In its reasoning, the Third Circuit cited as persuasive the Seventh Circuit’s holding in Costello v. BeavEx, Inc, 810 F.3d 1045 (7th Cir. 2016). There, in a similar case involving unauthorized deductions from truck drivers’ paychecks, the Seventh Circuit denied BeavEx summary judgment and held that the FAAAA did not preempt the IWPCA. The Seventh Circuit reasoned that the FAAAA was not preempted because of the IWPCA’s limited scope: “the IWPCA regulates the motor carrier as an employer, and any indirect effect on prices is too tenuous, remote, or peripheral.” Id. at 1055.
Additionally, the Third Circuit also relied on Dilts v. Penske Logistic LLC, 769 F.3d 637 (9th Cir. 2014), which held that a state meal and rest break statute was not preempted by the FAAAA because “generally applicable background regulations . . . such as prevailing wage laws or safety regulations  are not preempted, even if the employers must factor those provisions into their decisions about the prices they set, the routes that they use, or the services that they provide.” Id. at 646.

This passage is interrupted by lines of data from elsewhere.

(** The bullets as a function of the shuffled candidates: the first [n],
    closed, and the padding behind them when [n] exceeds the candidates. *)
Lemma smart_expand_unfold (description role company : pystr) (n : Z) (g : G) :
  has_visible_character description ->
  (0 <= n)%Z ->
  let pool := candidate_pool lower (normalise description) role company g in
  let shuffled := shuffle (fst pool) (snd pool) in
  let taken := map close_sentence (firstn (Z.to_nat n) (fst shuffled)) in
  fst (smart_expand lower description role company n g)
  = if (Z.of_nat (length taken) <? n)%Z
    then slice_to n
           (fst (pad_bullets (Z.to_nat n) (normalise description) n taken (snd shuffled)))
    else taken.
Proof.
  intros Hvis Hn. cbv zeta. unfold smart_expand.
  rewrite (visible_truthy Hvis), (visible_truthy (strip_visible Hvis)).
  change (negb (true && true)) with false. cbv beta iota zeta.
  fold (normalise description).
  unfold bind, ret.
  destruct (candidate_pool lower (normalise description) role company g)
    as [cands g1].
  cbn [fst snd].
  destruct (shuffle cands g1) as [shuffled g2]. cbn [fst snd].
  rewrite take_candidates_firstn by (simpl; lia).
  simpl length. rewrite Nat.sub_0_r. rewrite !app_nil_l.
  set (taken := map close_sentence (firstn (Z.to_nat n) shuffled)).
  assert (Htaken : (Z.of_nat (length taken) <= n)%Z).
  { unfold taken. rewrite length_map, length_firstn. lia. }
  destruct (Z.of_nat (length taken) <? n)%Z eqn:E.
  - destruct (pad_bullets (Z.to_nat n) (normalise description) n taken g2).
    reflexivity.
  - apply Z.ltb_ge in E. cbn [fst]. apply slice_to_all. lia.
Qed.

End GeneratorShape.

(** ** Edge cases of [smart_expand] *)

(** X1.  A description made only of whitespace gives no bullet and draws
    nothing from the random source, whatever the role, company and count. *)
Theorem smart_expand_whitespace_only (G : Type) (RS : RandomSource G)
        (lower : pystr -> pystr) (description role company : pystr) (n : Z) (g : G) :
  Forall (fun c => is_space c = true) description ->
  smart_expand lower description role company n g = ([], g).
Proof. apply smart_expand_blank. Qed.

Lemma smart_expand_whitespace_only_witness :
  smart_expand ascii_lower [32; 9; 10; 160; 8195]%N (lit "Engineer") (lit "Acme") 4
    [3; 1; 4]
  = ([], [3; 1; 4]).
Proof.
  apply (@smart_expand_whitespace_only (list nat) tape_source ascii_lower).
  repeat constructor.
Defined.

Lemma take_candidates_none (n : Z) (candidates : list pystr) :
  (n <= 0)%Z -> take_candidates n candidates [] = [].
Proof.
  intro Hn. destruct candidates as [|c rest]; simpl; [reflexivity|].
  destruct (0 >=? n)%Z eqn:E; [reflexivity|].
  rewrite Z.geb_leb in E. apply Z.leb_gt in E. lia.
Qed.

Lemma smart_expand_nonpositive (G : Type) (RS : RandomSource G)
      (lower : pystr -> pystr) (description role company : pystr) (n : Z) (g : G) :
  (n <= 0)%Z ->
  fst (smart_expand lower description role company n g) = [].
Proof.
  intro Hn. unfold smart_expand.
  destruct (negb (truthy description && truthy (strip description)));
    [reflexivity|].
  cbv zeta. unfold bind, ret.
  destruct (candidate_pool lower _ role company g) as [cands g1].
  destruct (shuffle cands g1) as [shuffled g2].
  rewrite take_candidates_none by exact Hn.
  change (Z.of_nat (length (@nil pystr))) with 0%Z.
  destruct (0 <? n)%Z eqn:E; [apply Z.ltb_lt in E; lia|].
  cbn [fst]. unfold slice_to.
  destruct (0 <=? n)%Z; apply firstn_nil.
Qed.

(** X2.  For a count of zero or less [smart_expand] returns the empty list,
    whatever the description. *)
Theorem smart_expand_nonpositive_count (G : Type) (RS : RandomSource G)
        (lower : pystr -> pystr) (description role company : pystr) (n : Z) (g : G) :
  (n <= 0)%Z ->
  fst (smart_expand lower description role company n g) = [].
Proof. apply smart_expand_nonpositive. Qed.

Lemma smart_expand_nonpositive_count_witness :
  fst (smart_expand ascii_lower (lit "closed deals") (lit "Sales") (lit "Acme") (-2)
         [3; 1; 4; 1; 5; 9; 2; 6])
  = [].
Proof.
  apply (@smart_expand_nonpositive_count (list nat) tape_source ascii_lower). lia.
Defined.

(** ** Where the bullets come from *)

Section GeneratorOrigin.

Context {G : Type} `{RandomSource G}.
Variable lower : pystr -> pystr.

Lemma candidate_pool_length (desc role company : pystr) (g : G) :
  3 <= length (fst (candidate_pool lower desc role company g)).
Proof.
  destruct (candidate_pool_shape lower desc role company g) as [b1 [b2 [b3 E]]].
  rewrite E, length_app. simpl. lia.
Qed.

End GeneratorOrigin.

(** X3.  For a description with a visible character and a count from 0 to
    3, the bullets are the first count members of a reordering of the
    candidate list, each closed as a sentence: nothing is repeated and no
    padding sentence is used. *)
Theorem smart_expand_within_pool (G : Type) (RS : RandomSource G)
        (lower : pystr -> pystr) (description role company : pystr) (n : Z) (g : G) :
  has_visible_character description ->
  (0 <= n <= 3)%Z ->
  exists shuffled,
    Permutation (fst (candidate_pool lower (normalise description) role company g))
                shuffled
    /\ fst (smart_expand lower description role company n g)
       = map close_sentence (firstn (Z.to_nat n) shuffled)
    /\ Z.of_nat (length (fst (smart_expand lower description role company n g))) = n.
Proof.
  intros Hvis Hn.
  pose proof (@smart_expand_unfold G RS lower description role company n g Hvis
                ltac:(lia)) as Hu.
  cbv zeta in Hu.
  set (pool := candidate_pool lower (normalise description) role company g) in *.
  exists (fst (shuffle (fst pool) (snd pool))).
  pose proof (shuffle_Permutation (fst pool) (snd pool)) as Hp.
  pose proof (candidate_pool_length lower (normalise description) role company g)
    as Hl.
  fold pool in Hl. rewrite (Permutation_length Hp) in Hl.
  assert (Hlen : length (map close_sentence
                           (firstn (Z.to_nat n) (fst (shuffle (fst pool) (snd pool)))))
                 = Z.to_nat n).
  { rewrite length_map, length_firstn. lia. }
  rewrite Hlen in Hu.
  destruct (Z.of_nat (Z.to_nat n) <? n)%Z eqn:E;
    [apply Z.ltb_lt in E; lia|].
  split; [exact Hp|]. split; [exact Hu|].
  rewrite Hu, Hlen. lia.
Qed.
(** ** Buckets

    Modelled from the spec: the declarations of [entry] and [bucketHandle]
    are not in src/.  A slot is [{hash, keySize, valueSize, expiresAt,
    kvOffset}], empty when [kvOffset == 0]; a bucket handle has
    [entriesPerBucket] slots, a [next] offset (0 = no overflow) and its own
    [offset]. *)

Module Bucket.

Record entry : Type := mkEntry {
  hash : Z;        (* uint32 *)
  keySize : Z;     (* uint16 *)
  valueSize : Z;   (* uint32 *)
  expiresAt : Z;   (* uint32 *)
  kvOffset : Z     (* int64 *)
}.

Definition zero : entry := mkEntry 0 0 0 0 0.

#[global] Instance entry_inhabited : Inhabited entry := populate zero.

#[global] Instance entry_eq_dec : EqDecision entry.
Proof. solve_decision. Defined.

(** Modelled from the spec: [sl.kvSize()], the size of the payload handed to
    [data.free]; the same [uint32] sum as [batchIndex.kvSize]. *)
Definition kvSize (sl : entry) : Z := wrap32 (keySize sl + valueSize sl).

Record bucketHandle : Type := mkBucket {
  entries : list entry;   (* [entriesPerBucket]entry, read with [!!!] *)
  next : Z;
  offset : Z
}.

(** [bucketHandle{}] *)
Definition empty : bucketHandle := mkBucket [] 0 0.

#[global] Instance bucketHandle_eq_dec : EqDecision bucketHandle.
Proof. solve_decision. Defined.

(** [bh.entries[i]] of the fixed-size array: slots the list does not hold
    read as the zero slot. *)
Definition get (bh : bucketHandle) (i : nat) : entry := entries bh !!! i.

(** [bh.entries[i] = sl] *)
Definition set (bh : bucketHandle) (i : nat) (sl : entry) : bucketHandle :=
  mkBucket (<[i := sl]> (entries bh ++ replicate (S i - length (entries bh)) zero))
           (next bh) (offset bh).

Definition set_next (bh : bucketHandle) (n : Z) : bucketHandle :=
  mkBucket (entries bh) n (offset bh).

End Bucket.

(** Modelled from the spec: [forEachBucket(idx, fn)] is not in src/.  It
    "iterates the chain" of bucket [idx]: [fn] is called on each handle of
    the chain in turn until it returns [stop] or an error, which is handed
    back; a handle that cannot be read ends the walk with the read error.
    [chain] is the list of reads the walk would make. *)
Fixpoint forEachBucket {S : Type} (chain : list (error + Bucket.bucketHandle))
    (cb : Bucket.bucketHandle -> S -> outcome (bool * option error * S))
    (s : S) : outcome (option error * S) :=
  match chain with
  | [] => Returns (None, s)
  | inl e :: _ => Returns (Some e, s)
  | inr bh :: rest =>
      '(stop, err, s') ← cb bh s;
      if stop || is_err err then Returns (err, s')
      else forEachBucket rest cb s'
  end.

(** ** Collaborators

    The package constants and the memdb and DB operations that batch.go
    calls but does not define.  Their code is outside src/; every property
    below holds for whatever they are. *)

Class Consts : Type := {
  entriesPerBucket : nat;
  MaxKeyLength : Z;
  MaxValueLength : Z;
  MaxKeys : Z
}.
(** Modelled from the spec: [CreateFifo] and [RemoveFifo] are methods of
    [FileTarget], which is not part of [task.go]; the specification gives
    them as [CreateFifo() error] and [RemoveFifo() error], the creation
    and the removal of the named pipe at the FIFO path.  Creating a path
    that exists and removing one that does not are errors that leave the
    files as they are. *)
Definition CreateFifo (tgt : FileTarget) : Exec Strategy (option string) := λ w,
  if bool_decide (GetFifoPath tgt ∈ files w)
  then (Ok (Some "mkfifo: file exists"), w)
  else (Ok None,
        {| files := {[GetFifoPath tgt]} ∪ files w; events := events w |}).

Definition RemoveFifo (tgt : FileTarget) : Exec Strategy (option string) := λ w,
  if bool_decide (GetFifoPath tgt ∈ files w)
  then (Ok None,
        {| files := files w ∖ {[GetFifoPath tgt]}; events := events w |})
  else (Ok (Some "rm: no such file or directory"), w).

Definition createFifos (t : SciTask Strategy) : Exec Strategy unit :=
  forRange (map_to_list (OutTargets t)) tt
    (λ (_ : unit) (entry : string * FileTarget),
    let otgt := entry.2 in
    if doStream otgt then
      _ ← CreateFifo otgt;
      mret tt
    else mret tt).

Definition cleanUpFifos (t : SciTask Strategy) : Exec Strategy unit :=
  forRange (map_to_list (OutTargets t)) tt
    (λ (_ : unit) (entry : string * FileTarget),
    let tgt := entry.2 in
    if doStream tgt then
      _ ← RemoveFifo tgt;
      mret tt
    else mret tt).

End Executor.

(** ** Vocabulary of the properties *)

(** Whether the character [c] occurs in [s]. *)
Fixpoint occurs (c : ascii) (s : string) : bool :=
  match s with
  | EmptyString => false
  | String a s' => Ascii.eqb a c || occurs c s'
  end.

Definition noOpenBrace (s : string) : Prop := occurs "{" s = false.

(** The text after the first [n] bytes. *)
Fixpoint after (n : nat) (s : string) : string :=
  match n, s with
  | S k, String _ s' => after k s'
  | _, _ => s
  end.

(** A token as the regular expression matches it. *)
Definition wellFormed (m : Submatch) : Prop :=
  m0 m = "{" +:+ m1 m +:+ ":" +:+ m2 m +:+ "}" ∧
  m1 m ∈ PlaceHolder.kinds ∧
  m2 m ≠ "" ∧
  occurs "{" (m2 m) = false ∧ occurs "}" (m2 m) = false ∧
  occurs ":" (m2 m) = false.

(** Every opening brace of [cmd] is the first character of a placeholder
    token of [cmd]. *)
Definition everyBraceOpensToken (cmd : string) : bool :=
  forallb
    (λ it, match it with
           | PlaceHolder.Chr c => negb (Ascii.eqb c "{")
           | PlaceHolder.Tok _ => true
           end)
    (PlaceHolder.scan cmd).

Section FormatterVocabulary.
Context `{TargetPaths}.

Accordingly, the Third Circuit ruled in favor of the drivers and affirmed the District Court’s denial of Joseph Cory’s motion to dismiss, finding that “the IWPCA does not have a significant impact on carrier rates, routes, or services of a motor carrier and does not frustrate the FAAAA’s deregulatory objectives, as the impact of the IWPCA is too tenuous, remote, and peripheral to fall within the scope of the FAAAA preemption clause.” Lupian, 2018 WL 4623718, at *20.

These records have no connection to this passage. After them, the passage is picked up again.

Lemma transactionResponse_inv l h h' rec :
  transactionResponse l h = (h', Ok rec) →
  ∃ h1 object result,
    renameFields l h = (h1, Ok tt) ∧ h1 !! l = Some object ∧
    check formats_transaction object = Ok result ∧
    withChainId l result h1 = (h', Ok rec).
Proof.
  unfold transactionResponse. intros Hrun.
  apply bind_ok_inv in Hrun as ([] & h1 & Hrename & Hrun).
  apply bind_ok_inv in Hrun as (object & h2 & Hread & Hrun).
  apply bind_ok_inv in Hrun as (result & h3 & Hcheck & Hrun).
  unfold readObject in Hread.
  destruct (h1 !! l) as [o|] eqn:Ho; [|discriminate].
  injection Hread as <- <-.
  unfold lift in Hcheck. injection Hcheck as <- Hcheck.
  exists h1, o, result. done.
Qed.

Lemma renameFields_reads l h h1 raw :
  h !! l = Some raw → renameFields l h = (h1, Ok tt) →
  ∃ o', h1 !! l = Some o' ∧
        get o' "chainId" = get raw "chainId" ∧
        get o' "networkId" = get raw "networkId".
Proof.
  intros Hl Hrename.
  replace h1 with (fst (renameFields l h)) by (by rewrite Hrename).
  apply (keep_renameFields
    (λ h', ∃ o', h' !! l = Some o' ∧
       get o' "chainId" = get raw "chainId" ∧
       get o' "networkId" = get raw "networkId") l); [|by exists raw].
  intros key v Hkey h0 o (o' & Ho' & Hc & Hn) Ho.
  rewrite Ho' in Ho. injection Ho as <-.
  exists (<[key := v]> o'). rewrite lookup_insert_eq. split; [done|].
  rewrite !get_insert_ne; [done| |];
    intros ->; simpl in Hkey; intuition discriminate.
Qed.

Lemma hexToNumber_inv (c : value) h h' (r : value) :
  hexToNumber c h = (h', Ok r) →
  h' = h ∧
  ((isHexString c None = false ∧ r = c) ∨
   (isHexString c None = true ∧
    ∃ b, BigNumber_from c = Ok b ∧ r = VNum b ∧ - 2 ^ 53 < b < 2 ^ 53)).
Proof.
  unfold hexToNumber. destruct (isHexString c None).
  - rewrite bind_run. unfold lift.
    destruct (BigNumber_from c) as [b|e]; [|discriminate].
    rewrite bind_run. destruct (toNumber b) as [n|e] eqn:Hn; [|discriminate].
    intros [= <- <-]. apply toNumber_safe in Hn as [-> Hn].
    split; [done|]. right. eauto.
  - intros [= <- <-]. split; [done|]. by left.
Qed.
(** The three severities that [addIssue] counts exclude one another. *)
Lemma severity_cases (v : jsval) :
  (isStr v "error" = true /\ isStr v "warning" = false
   /\ isStr v "info" = false)
  \/ (isStr v "error" = false /\ isStr v "warning" = true
      /\ isStr v "info" = false)
  \/ (isStr v "error" = false /\ isStr v "warning" = false
      /\ isStr v "info" = true)
  \/ (isStr v "error" = false /\ isStr v "warning" = false
      /\ isStr v "info" = false).
Proof.
  destruct (isStr v "error") eqn:He.
  { apply isStr_eq in He. subst v. left. repeat split. }
  destruct (isStr v "warning") eqn:Hw.
  { apply isStr_eq in Hw. subst v. right. left. repeat split. }
  destruct (isStr v "info") eqn:Hi; auto 10.
Qed.

Lemma consistent_addIssue f l r m sv s :
  consistent s -> consistent (addIssue f l r m sv s).
Proof.
  intros (He & Hw & Hi). unfold consistent, addIssue. simpl.
  rewrite !countSeverity_app. unfold countSeverity at 2 4 6. simpl.
  unfold hasSeverity. simpl.
  destruct (severity_cases sv) as [H|[H|[H|H]]];
    destruct H as (-> & -> & ->); simpl; lia.
Qed.

Lemma consistent_emitAll l s : consistent s -> consistent (emitAll l s).
Proof.
  revert s. induction l as [|i l IH]; intros s Hs; simpl; [assumption|].
  apply IH. now apply consistent_addIssue.
Qed.

Lemma consistent_countFile s : consistent s -> consistent (countFile s).
Proof. intros H. exact H. Qed.

Lemma consistent_checkFile cfg c s :
  consistent s -> consistent (checkFile cfg c s).
Proof.
  intros H. rewrite checkFile_passes, (emitter_passes cfg c).
  now apply consistent_emitAll, consistent_countFile.
Qed.

Lemma consistent_main cfg found s :
  consistent s -> consistent (fst (main cfg found s)).
Proof.
  simpl. revert s. induction found as [|c found IH]; intros s Hs; simpl.
  - assumption.
  - apply IH. now apply consistent_checkFile.
Qed.

Lemma consistent_initial : consistent initial.
Proof. repeat split. Qed.

Lemma countSeverity_pos sev l :
  0 < countSeverity sev l <-> exists i, In i l /\ hasSeverity sev i = true.
Proof.
  unfold countSeverity. split.
  - intros H. destruct (List.filter (hasSeverity sev) l) as [|i t] eqn:E.
    + simpl in H. lia.
    + assert (Hi : In i (List.filter (hasSeverity sev) l))
        by (rewrite E; now left).
      apply List.filter_In in Hi. eauto.
  - intros (i & Hin & Hs).
    assert (Hi : In i (List.filter (hasSeverity sev) l))
      by (apply List.filter_In; auto).
    destruct (List.filter (hasSeverity sev) l); [contradiction|simpl; lia].
Qed.

Lemma exitStatus_addIssue f l r m sv s :
  isStr sv "error" = false ->
  exitStatus (addIssue f l r m sv s) = exitStatus s.
Proof.
  intros H. unfold exitStatus, addIssue. simpl. rewrite H.
  destruct (isStr sv "warning"); [reflexivity|].
  destruct (isStr sv "info"); reflexivity.
Qed.

(** C1.  For every run, [summary.errors > 0] if and only if an emitted
    finding has the severity error, and the exit status that [main]
    computes is not zero if and only if [summary.errors > 0]; recording a
    finding of severity warning or info never changes the exit status. *)
Theorem exit_status_iff_error_finding (cfg : config) (found : list contract) :
  let s := fst (run cfg found) in
  let status := snd (run cfg found) in
  (0 < errors (stats s)
   <-> exists i, In i (issues s) /\ severity i = sevError)
  /\ (status <> 0 <-> 0 < errors (stats s))
  /\ (forall f l r m s',
        exitStatus (addIssue f l r m sevWarning s') = exitStatus s'
        /\ exitStatus (addIssue f l r m sevInfo s') = exitStatus s').
Proof.
  intros s status.
  assert (Hc : consistent s)
    by (apply consistent_main, consistent_initial).
  destruct Hc as (He & _). split; [|split].
  - rewrite He, countSeverity_pos. unfold hasSeverity.
    split; intros (i & Hin & Hs); exists i; (split; [assumption|]);
      now apply isStr_eq.
  - subst status s. unfold run, main. simpl. unfold exitStatus.
    destruct (0 <? errors _) eqn:E.
    + apply Nat.ltb_lt in E. split; [auto|discriminate].
    + apply Nat.ltb_ge in E. split; [congruence|lia].
  - intros. split; now apply exitStatus_addIssue.
Qed.

(* ===================================================================== *)
(** ** The accumulators across a run *)
(* ===================================================================== *)

Lemma issues_checkFile cfg c s :
  issues (checkFile cfg c s) = issues s ++ findings (passes cfg c).
Proof.
  rewrite checkFile_passes, (emitter_passes cfg c), issues_emitAll.
  reflexivity.
Qed.

Lemma issues_main cfg found s :
  issues (fst (main cfg found s)) = issues s ++ runFindings cfg found.
Proof.
  simpl. revert s. induction found as [|c found IH]; intros s; simpl.
  - now rewrite app_nil_r.
  - change (issues (forEach (checkFile cfg) found (checkFile cfg c s))
            = issues s ++ findings (passes cfg c) ++ runFindings cfg found).
    rewrite IH, issues_checkFile, <- app_assoc. reflexivity.
Qed.

Lemma balanced_addIssue f l r m sv s :
  validSeverity (Issue f l r m sv) = true ->
  balanced s -> balanced (addIssue f l r m sv s).
Proof.
  unfold validSeverity, hasSeverity, balanced, addIssue. simpl.
  intros Hv Hb. rewrite length_app. simpl.
  destruct (severity_cases sv) as [H|[H|[H|H]]];
    destruct H as (He & Hw & Hi); rewrite He, Hw, Hi in *; simpl in *;
    try lia; discriminate.
Qed.

Lemma balanced_emitAll l s :
  forallb validSeverity l = true -> balanced s -> balanced (emitAll l s).
Proof.
  revert s. induction l as [|i l IH]; intros s Hv Hs; simpl; [assumption|].
  simpl in Hv. apply andb_prop in Hv as [Hi Hl].
  apply IH; [assumption|]. destruct i. now apply balanced_addIssue.
Qed.

Lemma balanced_checkFile cfg c s :
  forallb validSeverity (findings (passes cfg c)) = true ->
  balanced s -> balanced (checkFile cfg c s).
Proof.
  intros Hv Hs. rewrite checkFile_passes, (emitter_passes cfg c).
  apply balanced_emitAll; [assumption|exact Hs].
Qed.

(** C9.  The invariant that the number of accumulated findings is the sum
    of the error, warning and info counters is preserved by a run, and so
    by every emission of it, provided that every emitted severity is one
    of error, warning and info. *)
Theorem total_is_sum_of_counters (cfg : config) (found : list contract)
    (s : state) :
  balanced s ->
  forallb validSeverity (runFindings cfg found) = true ->
  balanced (fst (main cfg found s)).
Proof.
  simpl. revert s. induction found as [|c found IH]; intros s Hs Hv; simpl.
  - assumption.
  - unfold runFindings in Hv. simpl in Hv. rewrite forallb_app in Hv.
    apply andb_prop in Hv as [Hc Hf].
    apply IH; [|exact Hf]. now apply balanced_checkFile.
Qed.

(** The run of [build-config.js] over the private function and the two
    imports. *)
Lemma total_is_sum_of_counters_witness :
  balanced (fst (main buildConfig [privateFunctionFile; unorderedImportsFile]
                   initial))
  /\ length (issues (fst (main buildConfig
                            [privateFunctionFile; unorderedImportsFile]
                            initial))) = 5.
Proof.
  split.
  - apply (total_is_sum_of_counters buildConfig
             [privateFunctionFile; unorderedImportsFile] initial).
    + reflexivity.
    + vm_compute. reflexivity.
  - vm_compute. reflexivity.
Defined.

 Under the IWPCA, “deductions by employers from wages or final compensation are prohibited unless such deductions are . . . made with the express written consent of the employee, given freely at the time the deduction is made.” Ill. Comp. Stat. 115/9.
 The FAAAA preemption clause states that “a State, political division of a State, or a political authority of 2 or more States may not enact or enforce a law, regulation, or other provision having the force and effect of law related to a price, route, or service of any motor carrier . . . or any motor private carrier, broker, or freight forwarder with respect to the transportation of property.” 49 U.S.C. § 14501(c)(1).